Sie sind alle betrunken gewesen, der Lieutenant Former auch, ich habe selbst einen Stich; der Hitze im Zimmer wegen haben sie die engen Uniformröcke längst ausgezogen; morgen wird Niemand von uns wissen, was hier vorgegangen ist, sagte ein eingeborner schon bejahrter Lieutenant von der Garnison, zwar entschuldigend, doch nicht ohne einen hämischen Blick.
Betrunken ist der Lieutenant Former gewiß nicht gewesen, rief Holger mit schneller Fassung, ohne auf den Vermittler zu achten. Er ist nüchtern die Paar Schritte nach seiner Wohnung hingeeilt, um den Wüthenden dort schnell zu befriedigen, ohne zu ahnen, was man sich hier erlaubt. Er wird zurückkehren und blutige Genugthuung fordern.

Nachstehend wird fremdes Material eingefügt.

(** The progress callback raises on [b.txt]. *)
Lemma error_callback_called_once_per_error_witness :
  exists b bo s',
    convert_batch Demo.forge Demo.host (ManyPatterns ["b.txt"; "a.txt"]) "md"
      (Some (Demo.batch_options 5 false (Some Demo.progress_failing))) Demo.start
      = Some (Ok b, bo, s') /\
    exists evs,
      st_log s' = (st_log Demo.start ++ evs)%list /\
      error_calls evs = br_errors b.
Proof.
  with_batch
    (convert_batch Demo.forge Demo.host (ManyPatterns ["b.txt"; "a.txt"]) "md"
       (Some (Demo.batch_options 5 false (Some Demo.progress_failing))) Demo.start)
    ltac:(fun b bo s' =>
      exists b, bo, s';
      assert (E : convert_batch Demo.forge Demo.host (ManyPatterns ["b.txt"; "a.txt"])
                    "md" (Some (Demo.batch_options 5 false (Some Demo.progress_failing)))
                    Demo.start = Some (Ok b, bo, s'))
        by (vm_compute; reflexivity);
      split; [exact E|];
      apply (error_callback_called_once_per_error Demo.forge Demo.host
               (ManyPatterns ["b.txt"; "a.txt"]) "md"
               (Some (Demo.batch_options 5 false (Some Demo.progress_failing)))
               Demo.start b bo s' E)).
Defined.

Lemma batch_errors_name_matched_files_witness :
  exists b bo s',
    convert_batch Demo.forge Demo.host (ManyPatterns ["b.txt"; "a.txt"]) "md"
      (Some (Demo.batch_options 5 false (Some Demo.progress_failing))) Demo.start
      = Some (Ok b, bo, s') /\
    map ee_file (br_errors b) = ["b.txt"] /\
    map ee_file (br_errors b) ⊆+ ["b.txt"; "a.txt"].
Proof.
  with_batch
    (convert_batch Demo.forge Demo.host (ManyPatterns ["b.txt"; "a.txt"]) "md"
       (Some (Demo.batch_options 5 false (Some Demo.progress_failing))) Demo.start)
    ltac:(fun b bo s' =>
      exists b, bo, s';
      assert (E : convert_batch Demo.forge Demo.host (ManyPatterns ["b.txt"; "a.txt"])
                    "md" (Some (Demo.batch_options 5 false (Some Demo.progress_failing)))
                    Demo.start = Some (Ok b, bo, s'))
        by (vm_compute; reflexivity);
      split; [exact E|]; split; [reflexivity|];
      apply (batch_errors_name_matched_files Demo.forge Demo.host
               (ManyPatterns ["b.txt"; "a.txt"]) "md"
               (Some (Demo.batch_options 5 false (Some Demo.progress_failing)))
               Demo.start b bo s' E)).
Defined.

(** Two files, neither of which can be written as [pdf]. *)
Lemma batch_results_well_shaped_witness :
  exists b bo s',
    convert_batch Demo.forge Demo.host (ManyPatterns ["*.txt"]) "pdf"
      (Some (Demo.batch_options 5 true None)) Demo.start
      = Some (Ok b, bo, s') /\
    map cr_success (br_results b) = [false; false] /\
    Forall (fun r => shape_invariant r /\ cr_output_format r = "pdf") (br_results b).
Proof.
  with_batch
    (convert_batch Demo.forge Demo.host (ManyPatterns ["*.txt"]) "pdf"
       (Some (Demo.batch_options 5 true None)) Demo.start)
    ltac:(fun b bo s' =>
      exists b, bo, s';
      assert (E : convert_batch Demo.forge Demo.host (ManyPatterns ["*.txt"]) "pdf"
                    (Some (Demo.batch_options 5 true None)) Demo.start
                  = Some (Ok b, bo, s'))
        by (vm_compute; reflexivity);
      split; [exact E|]; split; [reflexivity|];
      apply (batch_results_well_shaped Demo.forge Demo.host (ManyPatterns ["*.txt"])
               "pdf" (Some (Demo.batch_options 5 true None)) Demo.start b bo s' E)).
Defined.

(** Nothing matches, and the semaphore has no slot at all. *)
Lemma empty_batch_witness :
  convert_batch Demo.forge Demo.host (ManyPatterns ["*.nomatch"]) "txt"
    (Some (Demo.batch_options 0 true None)) Demo.start
  = Some (Ok {| br_total_files := 0; br_success_count := 0; br_error_count := 0;
                br_results := []; br_errors := []; br_total_time := 0 |},
          Demo.batch_options 0 true None, Demo.start).
Proof.
  apply (empty_batch Demo.forge Demo.host (ManyPatterns ["*.nomatch"]) "txt"
           (Some (Demo.batch_options 0 true None)) Demo.start).
  - reflexivity.
  - simpl. lia.
Defined.

(** ** Expected failures and the shared options object *)

(** C1 fails as stated: the plug-in for [pdf] to [txt] raises the bare
    [NotImplementedError] of the base class; the failure is reported,
    and the message in [errors] is the empty string. *)
Lemma messageless_failure_counterexample :
  pl_convert Demo.pdf_text Demo.pdf_bytes
      (set_output_format ConversionOptions_default (Some "txt")) Demo.disk
    = Plugin_convert (PyAny:=unit) Demo.pdf_bytes
        (set_output_format ConversionOptions_default (Some "txt")) Demo.disk /\
  expected_failure Demo.forge3 Demo.host (InBytes Demo.pdf_bytes) "txt"
    (set_output_format ConversionOptions_default (Some "txt")) Demo.start
    (MkExn NotImplementedError "") Demo.start /\
  exists r o s',
    convert Demo.forge3 Demo.host (InBytes Demo.pdf_bytes) "txt" None Demo.start
      = (Ok r, o, s') /\
    cr_success r = false /\
    cr_errors r = [""].
Proof.
  split; [reflexivity|]. split.
  - eapply (plugin_failure _ _ _ _ _ _ Demo.pdf_bytes None Demo.start "pdf" Demo.start
              None Demo.start Demo.pdf_text (MkExn NotImplementedError "") Demo.disk);
      reflexivity.
  - vm_compute. do 3 eexists. split; [reflexivity|]. done.
Qed.

(** [pdf] is read and [md] is written, but by different plug-ins. *)
Lemma convert_reports_expected_failures_witness :
  exists r,
    convert Demo.forge3 Demo.host (InBytes Demo.pdf_bytes) "md" None Demo.start
      = (Ok r, set_output_format ConversionOptions_default (Some "md"), Demo.start) /\
    cr_success r = false /\
    cr_data r = None /\
    cr_errors r = ["Conversão não suportada: pdf → md"].
Proof.
  apply (convert_reports_expected_failures Demo.forge3 Demo.host (InBytes Demo.pdf_bytes)
           "md" None Demo.start
           (MkExn ValueError "Conversão não suportada: pdf → md") Demo.start).
  apply (no_matching_plugin _ _ _ _ _ _ Demo.pdf_bytes None Demo.start "pdf" Demo.start
           None Demo.start); reflexivity.
Defined.

(** The plug-in of the small registry reads its options and no more. *)
Lemma convert_shared_options_frame_witness :
  exists r s',
    convert_shared (shared_forge [reading_only Demo.reverser] Demo.extract_ok)
      (shared_host Demo.host) (InPath "a.txt") "md" (Demo3.start Demo.with_metadata)
      = (Ok r, s') /\
    let o := Demo.with_metadata in
    let o' := sh_options (st_world s') in
    co_output_format o' = Some "md" /\
    co_output_dir o' = co_output_dir o /\
    co_output_name o' = co_output_name o /\
    co_compression o' = co_compression o /\
    co_quality o' = co_quality o /\
    co_ocr o' = co_ocr o /\
    co_ocr_language o' = co_ocr_language o /\
    co_metadata o' = co_metadata o /\
    co_streaming o' = co_streaming o /\
    co_buffer_size o' = co_buffer_size o /\
    co_format_options o' = co_format_options o /\
    co_ai o' = co_ai o /\
    co_tts o' = co_tts o /\
    co_image o' = co_image o /\
    co_video o' = co_video o /\
    co_audio o' = co_audio o /\
    co_debug o' = co_debug o /\
    co_plugin o' = co_plugin o.
Proof.
  apply (convert_shared_options_frame [reading_only Demo.reverser] Demo.extract_ok
           Demo.host (InPath "a.txt") "md" (Demo3.start Demo.with_metadata)).
  intros p [<-|[]] data o sh. reflexivity.
Defined.

(** A plug-in that writes to the object it is passed: the conversion
    succeeds, and the caller finds the quality changed. *)
Example writing_plugin_seen_by_caller :
  exists r s',
    convert_shared (shared_forge [Demo3.scribbler] Demo.extract_ok)
      (shared_host Demo.host) (InPath "a.txt") "md" (Demo3.start Demo.defaults)
      = (Ok r, s') /\
    cr_success r = true /\
    co_quality Demo.defaults = 85 /\
    co_quality (sh_options (st_world s')) = 100 /\
    co_output_format (sh_options (st_world s')) = Some "md".
Proof.
  vm_compute. do 2 eexists. split; [reflexivity|]. done.
Qed.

Unter der höchsten Anstrengung, seine innere Wuth über die Unwürdigkeit des Gefährten zu dämpfen, nur darauf bedacht, wie er die Ehre seines Standes nur zuerst in den Augen der rohen Fremden behaupten könne, eilte er zu John's Wohnung. Er fand ihn heftig auf und nieder gehend, eine Pistole in der Hand, die er, so wie das Pulver, das aus dem Tische lag, unschlüssig betrachtete, bleich, ein Bild der wildesten Verzweiflung.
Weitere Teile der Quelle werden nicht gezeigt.